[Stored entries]
:::::

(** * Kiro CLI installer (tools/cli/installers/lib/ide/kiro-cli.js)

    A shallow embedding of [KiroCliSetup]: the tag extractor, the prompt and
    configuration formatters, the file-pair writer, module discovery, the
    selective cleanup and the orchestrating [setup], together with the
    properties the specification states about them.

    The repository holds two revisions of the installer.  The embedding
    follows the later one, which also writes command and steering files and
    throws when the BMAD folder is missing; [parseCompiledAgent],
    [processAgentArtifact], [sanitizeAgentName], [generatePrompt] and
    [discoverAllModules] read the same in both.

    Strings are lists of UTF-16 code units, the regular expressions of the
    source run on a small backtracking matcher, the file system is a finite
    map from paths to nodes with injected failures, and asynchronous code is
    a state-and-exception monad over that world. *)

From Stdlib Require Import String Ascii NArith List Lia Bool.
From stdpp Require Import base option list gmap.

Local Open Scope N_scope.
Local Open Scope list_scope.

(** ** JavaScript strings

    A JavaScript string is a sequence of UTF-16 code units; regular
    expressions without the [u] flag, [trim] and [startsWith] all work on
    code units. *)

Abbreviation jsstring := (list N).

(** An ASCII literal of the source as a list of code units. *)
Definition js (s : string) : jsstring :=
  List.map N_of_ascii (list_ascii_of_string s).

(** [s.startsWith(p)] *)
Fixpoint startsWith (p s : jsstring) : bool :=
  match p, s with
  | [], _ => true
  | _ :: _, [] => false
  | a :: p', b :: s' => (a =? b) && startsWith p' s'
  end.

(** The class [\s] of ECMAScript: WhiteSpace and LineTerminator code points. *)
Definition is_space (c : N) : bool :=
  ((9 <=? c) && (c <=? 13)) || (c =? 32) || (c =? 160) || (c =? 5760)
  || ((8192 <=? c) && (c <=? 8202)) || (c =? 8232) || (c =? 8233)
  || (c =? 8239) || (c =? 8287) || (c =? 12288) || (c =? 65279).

:::::

▶ [REQUIRED WORK]:
What you return must match the records above exactly, line for line.

▶ [ANSWER BELOW]:
(** * Kiro CLI installer (tools/cli/installers/lib/ide/kiro-cli.js)

    A shallow embedding of [KiroCliSetup]: the tag extractor, the prompt and
    configuration formatters, the file-pair writer, module discovery, the
    selective cleanup and the orchestrating [setup], together with the
    properties the specification states about them.

    The repository holds two revisions of the installer.  The embedding
    follows the later one, which also writes command and steering files and
    throws when the BMAD folder is missing; [parseCompiledAgent],
    [processAgentArtifact], [sanitizeAgentName], [generatePrompt] and
    [discoverAllModules] read the same in both.

    Strings are lists of UTF-16 code units, the regular expressions of the
    source run on a small backtracking matcher, the file system is a finite
    map from paths to nodes with injected failures, and asynchronous code is
    a state-and-exception monad over that world. *)

From Stdlib Require Import String Ascii NArith List Lia Bool.
From stdpp Require Import base option list gmap.

Local Open Scope N_scope.
Local Open Scope list_scope.

(** ** JavaScript strings

    A JavaScript string is a sequence of UTF-16 code units; regular
    expressions without the [u] flag, [trim] and [startsWith] all work on
    code units. *)

Abbreviation jsstring := (list N).

(** An ASCII literal of the source as a list of code units. *)
Definition js (s : string) : jsstring :=
  List.map N_of_ascii (list_ascii_of_string s).

(** [s.startsWith(p)] *)
Fixpoint startsWith (p s : jsstring) : bool :=
  match p, s with
  | [], _ => true
  | _ :: _, [] => false
  | a :: p', b :: s' => (a =? b) && startsWith p' s'
  end.

(** The class [\s] of ECMAScript: WhiteSpace and LineTerminator code points. *)
Definition is_space (c : N) : bool :=
  ((9 <=? c) && (c <=? 13)) || (c =? 32) || (c =? 160) || (c =? 5760)
  || ((8192 <=? c) && (c <=? 8202)) || (c =? 8232) || (c =? 8233)
  || (c =? 8239) || (c =? 8287) || (c =? 12288) || (c =? 65279).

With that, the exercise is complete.